I’m not sure what to expect. I feel a lot of things. A black and white cat prowls in the distance. I feel pressured by time. By light, by opportunities to inhale.

But while these things exist I feel this is real, not plastic. Not suddenly made to fill a void or exist to serve a material purpose. The emptiness, the imperfections, the natural beauty, I will discover something here.

A woman takes a picture of her daughter, these creaky floors, my scattered thoughts now a permanent image behind her. The sound of gravel smashed by rubber tires, then gently flung as their SUV drives away. It’s closing time and I still smell something old. The air entering my nose and my mouth, breathing this age. The air brushes against my chapped lips, feeling it’s becoming a part of me. Acclimation. I’m supposed to be here. I will discover something.

No visual comforts, no plush seating. Wood – and a lot of it. An old black pot belly stove sits with me in the cabin – embossed “IMP’D 1883” below its belly. The original footprint of my residence for the night must have only been 14 feet squared, but additional room has obviously been built on to the back of the cabin. A 200 square foot home with just as much floor space in the “attic” bedroom. With walls that must speak so intetly I cannot hear, and floors that creak with every thought I make.

"The floors creak, the old 116 year old cabin smells like an antique."

“The floors creak, the old 116 year old cabin smells like an antique.”

“Lights fade, stars appear. Evening angels gather here.” Written on the back of the bed. The cat is calico and continues to wander in the distance. She still doesn’t know that I exist.
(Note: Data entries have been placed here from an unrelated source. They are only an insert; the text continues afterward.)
(** * Recipe indexing script: a shallow embedding of [index.ts]

    The script reads two secrets from the process environment, makes sure a
    Pinecone index exists, embeds and upserts every recipe, and finally runs
    one semantic query whose matches it prints.  All remote work is done by
    two SDK clients; they are modelled by the [Remote] interface below, and
    the script itself is embedded as a computation that threads the state of
    the remote services and records every call it makes. *)

From Stdlib Require Import PrimFloat Ascii String ZArith Lia.
From stdpp Require Import gmap list strings.

(** ** JavaScript strings

    A JavaScript string is a sequence of UTF-16 code units; [length] and
    [slice] count code units. *)

Abbreviation jsstring := (list N).

(** A string literal of the source whose characters are all ASCII. *)
Definition js (s : string) : jsstring :=
  (fun a => Ascii.N_of_ascii a) <$> String.list_ascii_of_string s.

(** [s.slice(start, stop)] for [0 <= start <= stop]. *)
Definition slice (s : jsstring) (start stop : nat) : jsstring :=
  take (stop - start) (drop start s).

(** [xs.join(sep)], which is what [Array.prototype.toString] calls with a comma. *)
Fixpoint join (sep : jsstring) (xs : list jsstring) : jsstring :=
  match xs with
  | [] => []
  | [x] => x
  | x :: rest => x ++ sep ++ join sep rest
  end.

(** [x + s] where [x] is a string or [undefined]. *)
Definition concat_undefined (x : option jsstring) (s : jsstring) : jsstring :=
  match x with
  | None => js "undefined" ++ s
  | Some t => t ++ s
  end.

(** ** Exceptions and results *)

Inductive Exn : Type :=
  | Error (message : jsstring)          (* [new Error(message)] *)
  | TypeError                           (* a property read on [undefined] *)
  | RemoteFailure (message : jsstring). (* a rejected promise of an SDK call *)

Inductive Outcome (A : Type) : Type :=
  | Ok (a : A)
  | Throw (e : Exn).
Arguments Ok {A} a.
Arguments Throw {A} e.

(** ** Data model *)

(** An element of [recipes.json]. *)
Record Recipe := {
  id : jsstring;
  title : jsstring;
  content : jsstring }.

(** [RecordMetadataValue] of the Pinecone SDK. *)
Inductive RecordMetadataValue : Type :=
  | MVString (s : jsstring)
  | MVBoolean (b : bool)
  | MVNumber (n : float)
  | MVArray (xs : list jsstring).

Abbreviation RecordMetadata := (gmap (list N) RecordMetadataValue).

Record PineconeRecord := {
  rec_id : jsstring;
  rec_values : list float;
  rec_metadata : option RecordMetadata }.

Record ScoredPineconeRecord := {
  match_id : jsstring;
  match_score : option float;
  match_metadata : option RecordMetadata }.

Record QueryResponse := { matches : list ScoredPineconeRecord }.

Record QueryOptions := {
  vector : list float;
  topK : Z;
  includeMetadata : bool }.

Record IndexModel := { name : jsstring }.

(** The result of [listIndexes]: its [indexes] field is optional. *)
Record IndexList := { indexes : option (list IndexModel) }.

Record ServerlessSpec := { cloud : jsstring; region : jsstring }.

Record CreateIndexOptions := {
  ci_name : jsstring;
  ci_dimension : Z;
  ci_metric : jsstring;
  ci_spec : ServerlessSpec }.

Record EmbeddingCreateParams := { model : jsstring; input : jsstring }.

Record Embedding := { embedding : list float }.

Record CreateEmbeddingResponse := { data : list Embedding }.

(** A handle returned by [pinecone.Index(name)]; building it is local. *)
Record Index := { index_name : jsstring }.

(** One row of what [semanticSearch] returns. *)
Record SearchResult := {
  sr_id : jsstring;
  sr_title : option RecordMetadataValue;
  sr_content : jsstring;
  sr_score : option float }.

Inductive ConsoleArg : Type :=
  | Plain (s : jsstring)
  | Blue (s : jsstring).  (* [chalk.blue(s)] *)

(** What the script does that can be observed from outside, in order. *)
Inductive Event : Type :=
  | EListIndexes
  | ECreateIndex (options : CreateIndexOptions)
  | EEmbeddingsCreate (params : EmbeddingCreateParams)
  | EUpsert (index : jsstring) (records : list PineconeRecord)
  | EQuery (index : jsstring) (options : QueryOptions)
  | EConsoleLog (args : list ConsoleArg)
  | EConsoleTable (rows : list SearchResult).

Definition is_network (e : Event) : bool :=
  match e with
  | EConsoleLog _ | EConsoleTable _ => false
  | _ => true
  end.

Definition is_listIndexes (e : Event) : bool :=
  match e with EListIndexes => true | _ => false end.

Definition is_createIndex (e : Event) : bool :=
  match e with ECreateIndex _ => true | _ => false end.

(** ** The two hosted services

    [W] is the state of the services.  Every operation takes the API key
    the client was built with, may change the state, and may fail. *)

Class Remote (W : Type) := {
  listIndexes : jsstring -> W -> Outcome IndexList * W;
  createIndex : jsstring -> CreateIndexOptions -> W -> Outcome unit * W;
  embeddings_create :
    jsstring -> EmbeddingCreateParams -> W -> Outcome CreateEmbeddingResponse * W;
  upsert : jsstring -> jsstring -> list PineconeRecord -> W -> Outcome unit * W;
  query : jsstring -> jsstring -> QueryOptions -> W -> Outcome QueryResponse * W }.

(** [Number.prototype.toString] of the runtime. *)
Class NumberFormat := { number_toString : float -> jsstring }.

Record State (W : Type) := {
  world : W;
  trace : list Event }.
Arguments world {W} s.
Arguments trace {W} s.

Definition init {W : Type} (w : W) : State W := {| world := w; trace := [] |}.

(** ** Computations: remote state, trace of calls, exceptions *)

Definition M (W A : Type) : Type := State W -> Outcome A * State W.

Definition ret {W A : Type} (a : A) : M W A := fun s => (Ok a, s).

Definition throw {W A : Type} (e : Exn) : M W A := fun s => (Throw e, s).
(** * migrate-tool: the dependency-ordered schema and data migrator

    A shallow embedding of [migrate/migrate.go]: the foreign-key graph
    construction and depth-first ordering of [SortTablesByDependencies],
    the value clean-up and paging loop of [MigrateTableData], and the
    orchestration of [Migrate] with the foreign-key-check toggle.

    Go's [error] values are the formatted message strings the code builds
    with [fmt.Errorf]; a [map[string]bool] is a [gmap string bool] read
    with the zero value [false] for a missing key; Go's [int] is the
    64-bit two's-complement integer of the targets the tool is built for. *)

From Stdlib Require Import ZArith List Lia.
From Stdlib.Strings Require Import Ascii String Byte.
From stdpp Require Import base option list gmap strings pretty relations.

Local Open Scope string_scope.
Local Open Scope list_scope.
Local Open Scope Z_scope.

(** ** Results of fallible calls *)

(** What a Go call can do: return normally, return a non-nil [error],
    panic, or still be running when the fuel of the model is used up. *)
Inductive outcome (A : Type) : Type :=
  | Ok (a : A)
  | Err (e : string)
  | Panic (msg : string)
  | OutOfFuel.
Arguments Ok {A} a.
Arguments Err {A} e.
Arguments Panic {A} msg.
Arguments OutOfFuel {A}.

Definition obind {A B} (r : outcome A) (k : A → outcome B) : outcome B :=
  match r with
  | Ok a => k a
  | Err e => Err e
  | Panic m => Panic m
  | OutOfFuel => OutOfFuel
  end.

(** [for _, x := range xs { if err := body(x); err != nil { return err } }]
    over a threaded state. *)
Fixpoint forEach {A S} (body : A → S → outcome S) (xs : list A) (s : S)
  : outcome S :=
  match xs with
  | [] => Ok s
  | x :: rest => obind (body x s) (forEach body rest)
  end.

(** ** The source schema, as the inspector queries see it *)

Record ForeignKeyInfo := mkForeignKeyInfo {
  TableName : string;
  ColumnName : string;
  ReferencedTable : string;
  ReferencedColumn : string
}.

(** One row of the [KEY_COLUMN_USAGE] answer: three nullable strings. *)
Record fk_row := mkFkRow {
  fk_column : option string;
  fk_ref_table : option string;
  fk_ref_column : option string
}.

(** [sql.NullString.String]: the empty string when the column is NULL. *)
Definition null_string (s : option string) : string := default "" s.

(** The loop body of [GetTableForeignKeys]: a row is kept when both the
    referenced table and the referenced column are valid. *)
Definition fk_of_row (tableName : string) (r : fk_row) : list ForeignKeyInfo :=
  match fk_ref_table r, fk_ref_column r with
  | Some rt, Some rc =>
      [mkForeignKeyInfo tableName (null_string (fk_column r)) rt rc]
  | _, _ => []
  end.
I’ll soon make my way to town so I can say that I did something other than smell this old air and peer out its windows. I’ll have plenty of time to spend with it later, when the lights fade and stars appear, and the three evening angels buried here…

I think I know why I don’t like mirrors, or why I don’t look into them often. Because I’m afraid I’ll see something that I wouldn’t see without it. I hear a cow nearby but there don’t seem to be any. Huh.

Elise Peese… have to look her up.

Rather than traveling to town tonight I decided to stay in. There is some food in the kitchen – not much but it will do. You know, being in this place makes me feel like it’s a sin to use a computer to write. There’s a very “dense” feeling to this place. Empty, but dense. Is that possible?

It’s now morning. As I awoke I noticed how much light was sneaking into the cabin through holes, cracks, gaps. The walls, the door frames, the floors. The entire second “floor” is only 3/4″ thick. It’s hard to believe when you’re up there. You think you’re standing on logs. So stiff.

It was a quiet and pleasant stay. I’m glad I didn’t go into town. Seemed a short stay, but what in this life that’s enjoyable isn’t short? One thing – just one – that I can think of, and that’s how fast (or slow) time passes while sleeping. When you have control over time and what’s short and what’s not.

Isn’t it great how inconveniences can be so beautiful? The sinks here have two spickets apiece. One “hot” and one “cold”. Out of one you get scalding hot water, and out of the other you get ice cold water. Whoever thought to join the two taps is a genius, but has really ruined the reality of life – without the conveniences that spoil us.

So what did I discover after all of this? Fume blanc! It’s selective in the thoughts it lets you think. Last night it didn’t seem as impressed with this cabin as much as I was. After drinking the entire bottle I was just that – blanc – last night. My thoughts and senses of this place ceased, and the wine had be think of other things in my dreams, where life is not short. Very selective. Very reflective. Or maybe that’s just my particular relationship with wine.

Becker Vineyards – will always hold a special place in my lungs. I highly suggest their Bed and Breakfast.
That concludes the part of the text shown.